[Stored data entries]
· · ·

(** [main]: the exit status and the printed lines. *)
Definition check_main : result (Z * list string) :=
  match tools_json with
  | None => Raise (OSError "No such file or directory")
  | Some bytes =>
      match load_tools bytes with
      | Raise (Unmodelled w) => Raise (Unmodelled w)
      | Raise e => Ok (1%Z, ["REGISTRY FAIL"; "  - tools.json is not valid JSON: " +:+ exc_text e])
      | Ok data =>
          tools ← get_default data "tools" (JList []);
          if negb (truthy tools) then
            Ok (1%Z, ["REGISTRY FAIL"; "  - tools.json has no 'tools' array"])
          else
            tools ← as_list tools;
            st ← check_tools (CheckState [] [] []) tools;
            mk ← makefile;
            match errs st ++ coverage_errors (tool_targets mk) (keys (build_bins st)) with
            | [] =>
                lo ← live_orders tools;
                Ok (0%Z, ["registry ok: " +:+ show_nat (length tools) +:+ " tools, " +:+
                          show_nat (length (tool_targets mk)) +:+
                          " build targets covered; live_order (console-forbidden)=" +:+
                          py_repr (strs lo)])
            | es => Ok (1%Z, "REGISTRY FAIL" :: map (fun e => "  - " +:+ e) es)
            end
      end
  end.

· · ·

> **Problem to work on**: Your answer should be the exact lines above from the one with "None => Raise" through the one with "tools ← get_default", both included, and nothing besides.

> **Solution to the problem**:
  | None => Raise (OSError "No such file or directory")
  | Some bytes =>
      match load_tools bytes with
      | Raise (Unmodelled w) => Raise (Unmodelled w)
      | Raise e => Ok (1%Z, ["REGISTRY FAIL"; "  - tools.json is not valid JSON: " +:+ exc_text e])
      | Ok data =>
          tools ← get_default data "tools" (JList []);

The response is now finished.